### Dataset entries
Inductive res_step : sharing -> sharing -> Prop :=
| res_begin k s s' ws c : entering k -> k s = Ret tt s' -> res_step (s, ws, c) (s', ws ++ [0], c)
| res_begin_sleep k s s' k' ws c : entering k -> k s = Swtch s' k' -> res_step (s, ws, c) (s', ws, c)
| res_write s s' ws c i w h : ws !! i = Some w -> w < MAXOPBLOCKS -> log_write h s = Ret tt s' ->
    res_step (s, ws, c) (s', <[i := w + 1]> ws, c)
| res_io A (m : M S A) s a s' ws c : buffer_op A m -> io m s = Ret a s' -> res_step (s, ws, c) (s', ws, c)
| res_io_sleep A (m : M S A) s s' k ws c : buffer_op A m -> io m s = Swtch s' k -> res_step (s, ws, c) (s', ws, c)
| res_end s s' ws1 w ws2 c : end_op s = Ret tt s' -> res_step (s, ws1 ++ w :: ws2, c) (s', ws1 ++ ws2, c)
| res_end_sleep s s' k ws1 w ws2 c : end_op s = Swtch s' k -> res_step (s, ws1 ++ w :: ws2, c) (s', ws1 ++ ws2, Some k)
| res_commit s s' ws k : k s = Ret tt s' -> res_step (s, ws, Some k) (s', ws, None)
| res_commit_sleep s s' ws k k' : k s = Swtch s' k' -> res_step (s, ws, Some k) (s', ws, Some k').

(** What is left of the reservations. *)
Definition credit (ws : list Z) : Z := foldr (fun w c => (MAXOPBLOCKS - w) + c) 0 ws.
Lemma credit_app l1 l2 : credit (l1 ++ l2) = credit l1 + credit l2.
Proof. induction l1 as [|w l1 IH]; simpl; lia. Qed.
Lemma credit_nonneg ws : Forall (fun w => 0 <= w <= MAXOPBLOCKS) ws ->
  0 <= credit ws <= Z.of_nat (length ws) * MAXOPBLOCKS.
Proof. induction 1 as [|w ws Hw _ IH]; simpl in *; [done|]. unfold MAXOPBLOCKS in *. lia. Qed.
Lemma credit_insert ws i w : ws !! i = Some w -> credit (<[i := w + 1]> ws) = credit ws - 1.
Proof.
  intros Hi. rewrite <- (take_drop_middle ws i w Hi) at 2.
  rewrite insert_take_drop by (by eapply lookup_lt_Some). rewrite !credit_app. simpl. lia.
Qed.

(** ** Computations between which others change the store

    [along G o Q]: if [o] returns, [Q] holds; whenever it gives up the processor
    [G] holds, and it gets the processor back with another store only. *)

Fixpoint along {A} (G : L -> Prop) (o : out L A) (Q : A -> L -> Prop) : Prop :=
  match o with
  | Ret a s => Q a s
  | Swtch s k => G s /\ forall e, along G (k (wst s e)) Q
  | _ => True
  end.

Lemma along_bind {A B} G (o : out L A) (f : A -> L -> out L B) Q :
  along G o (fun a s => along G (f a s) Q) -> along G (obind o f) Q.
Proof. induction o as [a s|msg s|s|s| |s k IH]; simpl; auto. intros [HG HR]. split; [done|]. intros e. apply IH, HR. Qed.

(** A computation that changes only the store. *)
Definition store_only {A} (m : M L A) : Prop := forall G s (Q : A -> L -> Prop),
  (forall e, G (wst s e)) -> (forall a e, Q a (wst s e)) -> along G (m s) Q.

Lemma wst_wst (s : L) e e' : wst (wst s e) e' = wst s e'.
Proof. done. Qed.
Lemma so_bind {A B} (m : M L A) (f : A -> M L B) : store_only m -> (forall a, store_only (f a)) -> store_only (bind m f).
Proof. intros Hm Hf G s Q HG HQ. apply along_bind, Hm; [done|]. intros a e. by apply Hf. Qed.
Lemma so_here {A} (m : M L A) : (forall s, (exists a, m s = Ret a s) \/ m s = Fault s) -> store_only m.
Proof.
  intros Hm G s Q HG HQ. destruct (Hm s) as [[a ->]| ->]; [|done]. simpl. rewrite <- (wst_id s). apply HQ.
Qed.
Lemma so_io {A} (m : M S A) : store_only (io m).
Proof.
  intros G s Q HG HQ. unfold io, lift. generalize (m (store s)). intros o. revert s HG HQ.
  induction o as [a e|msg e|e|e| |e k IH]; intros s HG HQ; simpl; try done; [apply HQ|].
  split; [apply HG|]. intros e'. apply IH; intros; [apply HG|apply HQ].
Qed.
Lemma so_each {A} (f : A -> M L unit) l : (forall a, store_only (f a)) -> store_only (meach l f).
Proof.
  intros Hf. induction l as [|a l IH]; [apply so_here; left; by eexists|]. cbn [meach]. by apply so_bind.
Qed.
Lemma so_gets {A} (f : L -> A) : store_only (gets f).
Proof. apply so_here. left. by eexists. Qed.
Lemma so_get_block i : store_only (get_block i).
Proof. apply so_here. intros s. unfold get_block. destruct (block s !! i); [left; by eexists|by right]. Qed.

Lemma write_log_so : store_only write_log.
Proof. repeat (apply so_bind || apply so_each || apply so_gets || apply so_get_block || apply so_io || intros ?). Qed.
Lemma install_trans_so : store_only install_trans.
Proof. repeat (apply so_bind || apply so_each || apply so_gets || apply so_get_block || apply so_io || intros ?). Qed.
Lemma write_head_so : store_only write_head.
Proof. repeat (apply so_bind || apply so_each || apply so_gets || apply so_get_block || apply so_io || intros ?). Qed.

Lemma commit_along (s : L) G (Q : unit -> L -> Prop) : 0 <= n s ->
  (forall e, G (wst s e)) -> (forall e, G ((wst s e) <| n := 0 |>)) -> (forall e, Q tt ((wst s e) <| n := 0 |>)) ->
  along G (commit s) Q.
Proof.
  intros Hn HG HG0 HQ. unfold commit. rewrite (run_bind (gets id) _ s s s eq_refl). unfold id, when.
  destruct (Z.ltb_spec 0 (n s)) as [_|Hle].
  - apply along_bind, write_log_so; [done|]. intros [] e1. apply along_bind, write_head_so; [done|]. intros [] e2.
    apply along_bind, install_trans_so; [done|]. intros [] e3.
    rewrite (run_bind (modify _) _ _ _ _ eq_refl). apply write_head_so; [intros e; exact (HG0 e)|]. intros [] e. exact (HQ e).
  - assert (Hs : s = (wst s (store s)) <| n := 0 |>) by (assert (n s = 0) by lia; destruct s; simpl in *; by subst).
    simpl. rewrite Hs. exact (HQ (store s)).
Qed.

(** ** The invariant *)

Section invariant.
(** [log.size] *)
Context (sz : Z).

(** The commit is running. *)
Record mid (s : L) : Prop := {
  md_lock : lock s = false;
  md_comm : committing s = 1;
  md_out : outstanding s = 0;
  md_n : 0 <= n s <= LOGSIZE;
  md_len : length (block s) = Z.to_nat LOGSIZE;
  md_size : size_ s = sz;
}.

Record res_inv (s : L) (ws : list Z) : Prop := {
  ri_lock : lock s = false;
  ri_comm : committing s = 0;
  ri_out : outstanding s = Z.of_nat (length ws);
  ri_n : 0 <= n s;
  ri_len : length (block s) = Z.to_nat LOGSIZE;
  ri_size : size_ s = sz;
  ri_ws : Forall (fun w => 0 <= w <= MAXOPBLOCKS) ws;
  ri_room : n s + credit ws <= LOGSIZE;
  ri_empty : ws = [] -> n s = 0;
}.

* * *

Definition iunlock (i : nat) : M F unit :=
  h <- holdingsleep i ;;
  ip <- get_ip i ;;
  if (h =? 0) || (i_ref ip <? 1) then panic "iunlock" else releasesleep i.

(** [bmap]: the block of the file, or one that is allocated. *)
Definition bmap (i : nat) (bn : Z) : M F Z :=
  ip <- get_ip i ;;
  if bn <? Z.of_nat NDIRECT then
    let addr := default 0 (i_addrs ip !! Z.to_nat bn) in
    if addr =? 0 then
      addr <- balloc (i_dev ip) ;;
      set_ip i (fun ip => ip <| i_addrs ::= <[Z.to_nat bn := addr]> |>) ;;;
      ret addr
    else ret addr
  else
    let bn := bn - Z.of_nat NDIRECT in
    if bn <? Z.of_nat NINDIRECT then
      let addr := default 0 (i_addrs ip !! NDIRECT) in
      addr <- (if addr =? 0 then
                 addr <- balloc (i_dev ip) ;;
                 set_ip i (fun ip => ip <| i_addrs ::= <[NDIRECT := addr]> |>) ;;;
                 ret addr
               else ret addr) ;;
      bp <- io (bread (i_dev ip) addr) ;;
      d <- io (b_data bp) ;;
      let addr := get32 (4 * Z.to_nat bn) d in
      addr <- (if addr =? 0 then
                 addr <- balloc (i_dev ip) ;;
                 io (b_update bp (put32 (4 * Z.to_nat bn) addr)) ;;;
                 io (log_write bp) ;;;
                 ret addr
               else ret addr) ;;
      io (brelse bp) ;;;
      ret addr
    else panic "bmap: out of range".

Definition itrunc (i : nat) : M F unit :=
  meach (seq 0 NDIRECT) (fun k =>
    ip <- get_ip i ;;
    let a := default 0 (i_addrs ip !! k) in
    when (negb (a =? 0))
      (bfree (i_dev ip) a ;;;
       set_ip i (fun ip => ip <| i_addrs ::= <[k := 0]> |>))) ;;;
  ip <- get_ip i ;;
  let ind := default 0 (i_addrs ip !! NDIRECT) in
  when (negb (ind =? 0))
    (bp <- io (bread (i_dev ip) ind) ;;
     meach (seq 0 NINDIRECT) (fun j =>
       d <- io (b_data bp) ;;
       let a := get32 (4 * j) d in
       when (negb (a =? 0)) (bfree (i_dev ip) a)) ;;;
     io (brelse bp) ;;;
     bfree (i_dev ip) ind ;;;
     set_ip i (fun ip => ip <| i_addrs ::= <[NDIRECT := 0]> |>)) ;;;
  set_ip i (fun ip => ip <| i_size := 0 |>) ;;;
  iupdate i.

---

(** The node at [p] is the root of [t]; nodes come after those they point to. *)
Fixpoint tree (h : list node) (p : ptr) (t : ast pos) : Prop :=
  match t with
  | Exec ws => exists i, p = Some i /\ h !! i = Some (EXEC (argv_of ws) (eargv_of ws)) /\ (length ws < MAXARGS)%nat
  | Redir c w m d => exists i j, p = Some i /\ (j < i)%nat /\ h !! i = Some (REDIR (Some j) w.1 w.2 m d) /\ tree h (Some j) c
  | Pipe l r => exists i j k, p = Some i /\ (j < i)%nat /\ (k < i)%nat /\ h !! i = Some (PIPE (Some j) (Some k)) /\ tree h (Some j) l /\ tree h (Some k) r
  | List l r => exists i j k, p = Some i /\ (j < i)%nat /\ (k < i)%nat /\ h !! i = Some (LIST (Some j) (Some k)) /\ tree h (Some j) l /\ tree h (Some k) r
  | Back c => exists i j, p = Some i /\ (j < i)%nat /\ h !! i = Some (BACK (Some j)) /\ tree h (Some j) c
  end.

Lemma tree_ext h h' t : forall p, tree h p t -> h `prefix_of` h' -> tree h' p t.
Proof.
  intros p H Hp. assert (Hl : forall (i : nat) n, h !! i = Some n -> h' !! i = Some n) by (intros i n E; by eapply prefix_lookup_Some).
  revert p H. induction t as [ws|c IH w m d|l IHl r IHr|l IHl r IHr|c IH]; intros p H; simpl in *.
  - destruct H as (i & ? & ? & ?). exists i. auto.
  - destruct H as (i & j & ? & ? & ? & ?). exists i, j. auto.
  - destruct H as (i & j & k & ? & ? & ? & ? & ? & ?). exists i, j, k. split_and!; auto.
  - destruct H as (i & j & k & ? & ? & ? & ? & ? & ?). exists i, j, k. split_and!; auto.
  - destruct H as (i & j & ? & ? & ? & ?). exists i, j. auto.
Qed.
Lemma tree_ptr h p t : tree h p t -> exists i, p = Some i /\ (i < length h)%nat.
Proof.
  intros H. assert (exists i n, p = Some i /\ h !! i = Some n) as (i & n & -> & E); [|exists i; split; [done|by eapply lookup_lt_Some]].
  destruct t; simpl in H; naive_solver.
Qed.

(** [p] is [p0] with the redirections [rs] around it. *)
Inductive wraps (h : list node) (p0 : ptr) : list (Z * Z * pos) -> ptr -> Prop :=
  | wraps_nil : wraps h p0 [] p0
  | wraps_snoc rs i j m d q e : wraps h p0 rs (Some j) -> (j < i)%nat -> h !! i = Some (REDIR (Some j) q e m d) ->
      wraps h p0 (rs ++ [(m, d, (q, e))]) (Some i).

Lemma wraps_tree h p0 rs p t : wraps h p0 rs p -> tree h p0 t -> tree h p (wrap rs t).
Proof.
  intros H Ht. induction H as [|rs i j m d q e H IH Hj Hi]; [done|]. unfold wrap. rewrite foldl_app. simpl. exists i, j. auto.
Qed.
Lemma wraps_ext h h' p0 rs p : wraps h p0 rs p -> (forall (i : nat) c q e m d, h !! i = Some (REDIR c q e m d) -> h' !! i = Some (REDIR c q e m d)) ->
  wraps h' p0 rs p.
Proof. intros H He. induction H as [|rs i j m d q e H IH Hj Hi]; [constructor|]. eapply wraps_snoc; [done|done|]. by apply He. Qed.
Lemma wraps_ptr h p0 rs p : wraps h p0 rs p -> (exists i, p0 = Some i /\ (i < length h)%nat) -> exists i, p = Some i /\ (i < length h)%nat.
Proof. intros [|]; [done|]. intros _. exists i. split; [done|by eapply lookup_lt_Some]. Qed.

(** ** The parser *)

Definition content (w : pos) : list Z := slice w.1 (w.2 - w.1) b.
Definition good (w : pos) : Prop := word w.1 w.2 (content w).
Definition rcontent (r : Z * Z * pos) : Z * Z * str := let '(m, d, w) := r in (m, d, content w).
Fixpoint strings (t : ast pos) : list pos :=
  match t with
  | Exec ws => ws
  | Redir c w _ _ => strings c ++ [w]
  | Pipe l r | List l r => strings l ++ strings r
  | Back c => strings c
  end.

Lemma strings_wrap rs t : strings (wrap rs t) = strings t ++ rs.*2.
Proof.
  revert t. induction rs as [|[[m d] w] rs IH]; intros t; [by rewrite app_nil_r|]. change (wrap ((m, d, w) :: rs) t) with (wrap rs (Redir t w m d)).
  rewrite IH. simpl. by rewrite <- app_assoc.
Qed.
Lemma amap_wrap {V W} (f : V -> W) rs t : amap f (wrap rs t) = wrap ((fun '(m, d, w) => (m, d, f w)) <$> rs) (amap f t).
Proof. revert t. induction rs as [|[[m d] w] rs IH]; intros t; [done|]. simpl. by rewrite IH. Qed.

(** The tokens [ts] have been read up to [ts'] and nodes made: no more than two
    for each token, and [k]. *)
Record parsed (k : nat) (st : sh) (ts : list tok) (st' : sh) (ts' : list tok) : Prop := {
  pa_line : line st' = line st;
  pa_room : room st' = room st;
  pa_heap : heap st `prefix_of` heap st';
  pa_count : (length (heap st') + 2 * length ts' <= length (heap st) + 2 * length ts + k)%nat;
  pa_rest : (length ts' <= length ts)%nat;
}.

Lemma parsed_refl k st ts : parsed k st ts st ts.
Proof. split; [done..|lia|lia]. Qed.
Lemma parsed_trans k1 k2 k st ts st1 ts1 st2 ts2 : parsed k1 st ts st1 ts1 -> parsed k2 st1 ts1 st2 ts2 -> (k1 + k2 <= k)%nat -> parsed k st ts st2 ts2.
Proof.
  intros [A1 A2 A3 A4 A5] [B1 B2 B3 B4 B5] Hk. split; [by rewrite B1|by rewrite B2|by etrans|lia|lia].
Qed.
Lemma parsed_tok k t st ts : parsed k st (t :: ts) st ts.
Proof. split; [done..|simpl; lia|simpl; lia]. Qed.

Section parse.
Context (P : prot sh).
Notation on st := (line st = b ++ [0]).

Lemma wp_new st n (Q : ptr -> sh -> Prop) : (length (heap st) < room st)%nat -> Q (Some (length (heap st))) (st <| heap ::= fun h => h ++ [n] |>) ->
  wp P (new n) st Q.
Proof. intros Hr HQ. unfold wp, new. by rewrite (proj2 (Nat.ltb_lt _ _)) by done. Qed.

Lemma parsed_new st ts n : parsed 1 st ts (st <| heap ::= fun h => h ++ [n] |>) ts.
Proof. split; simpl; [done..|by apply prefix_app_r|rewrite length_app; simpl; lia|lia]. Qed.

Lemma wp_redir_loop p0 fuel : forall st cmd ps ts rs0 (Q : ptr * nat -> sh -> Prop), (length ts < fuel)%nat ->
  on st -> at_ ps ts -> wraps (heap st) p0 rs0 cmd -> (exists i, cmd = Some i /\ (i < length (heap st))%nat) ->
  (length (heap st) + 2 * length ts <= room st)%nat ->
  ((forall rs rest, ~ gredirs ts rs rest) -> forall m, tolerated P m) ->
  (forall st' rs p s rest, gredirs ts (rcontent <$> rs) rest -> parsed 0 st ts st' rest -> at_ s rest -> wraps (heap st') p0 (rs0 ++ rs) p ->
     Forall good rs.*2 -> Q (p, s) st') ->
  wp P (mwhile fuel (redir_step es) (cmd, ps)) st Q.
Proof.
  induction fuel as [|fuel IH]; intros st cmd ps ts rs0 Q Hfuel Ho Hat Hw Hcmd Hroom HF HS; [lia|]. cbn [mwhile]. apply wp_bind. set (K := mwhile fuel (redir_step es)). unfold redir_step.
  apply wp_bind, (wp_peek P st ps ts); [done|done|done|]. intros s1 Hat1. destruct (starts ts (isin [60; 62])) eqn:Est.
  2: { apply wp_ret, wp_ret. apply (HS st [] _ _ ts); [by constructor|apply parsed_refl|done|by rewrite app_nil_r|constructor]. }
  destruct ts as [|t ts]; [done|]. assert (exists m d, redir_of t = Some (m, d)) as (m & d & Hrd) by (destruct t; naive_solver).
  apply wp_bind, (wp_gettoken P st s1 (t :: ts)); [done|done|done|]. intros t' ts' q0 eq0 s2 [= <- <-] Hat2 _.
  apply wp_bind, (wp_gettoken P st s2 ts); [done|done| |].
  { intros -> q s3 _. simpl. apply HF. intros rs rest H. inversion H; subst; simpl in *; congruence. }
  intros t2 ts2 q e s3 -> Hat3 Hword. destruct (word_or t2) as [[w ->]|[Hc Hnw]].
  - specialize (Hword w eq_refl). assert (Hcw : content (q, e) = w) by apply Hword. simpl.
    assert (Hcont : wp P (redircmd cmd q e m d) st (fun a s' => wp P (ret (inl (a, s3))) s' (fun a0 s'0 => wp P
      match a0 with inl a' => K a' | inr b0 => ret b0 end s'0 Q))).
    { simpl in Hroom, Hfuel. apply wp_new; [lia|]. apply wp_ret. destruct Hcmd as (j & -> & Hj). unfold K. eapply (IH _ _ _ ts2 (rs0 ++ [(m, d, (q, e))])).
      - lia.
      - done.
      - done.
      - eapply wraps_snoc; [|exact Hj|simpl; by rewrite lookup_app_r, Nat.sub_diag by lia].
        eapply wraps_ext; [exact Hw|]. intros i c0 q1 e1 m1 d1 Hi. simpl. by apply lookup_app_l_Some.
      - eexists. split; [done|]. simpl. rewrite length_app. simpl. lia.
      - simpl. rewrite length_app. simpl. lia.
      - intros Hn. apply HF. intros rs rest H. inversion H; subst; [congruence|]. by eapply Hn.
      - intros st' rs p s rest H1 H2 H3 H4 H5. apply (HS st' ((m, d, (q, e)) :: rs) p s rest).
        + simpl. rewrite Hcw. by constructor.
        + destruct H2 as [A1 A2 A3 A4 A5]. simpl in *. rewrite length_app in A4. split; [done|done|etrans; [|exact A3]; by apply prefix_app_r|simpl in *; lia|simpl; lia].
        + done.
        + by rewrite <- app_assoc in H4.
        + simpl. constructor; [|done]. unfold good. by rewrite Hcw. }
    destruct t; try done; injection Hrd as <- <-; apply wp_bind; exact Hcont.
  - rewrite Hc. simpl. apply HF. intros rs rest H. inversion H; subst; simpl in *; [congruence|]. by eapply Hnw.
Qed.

### Your instructions
Would you please filter the lines above and copy every one that includes "NINDIRECT"?

### Result for this task
    if bn <? Z.of_nat NINDIRECT then
     meach (seq 0 NINDIRECT) (fun j =>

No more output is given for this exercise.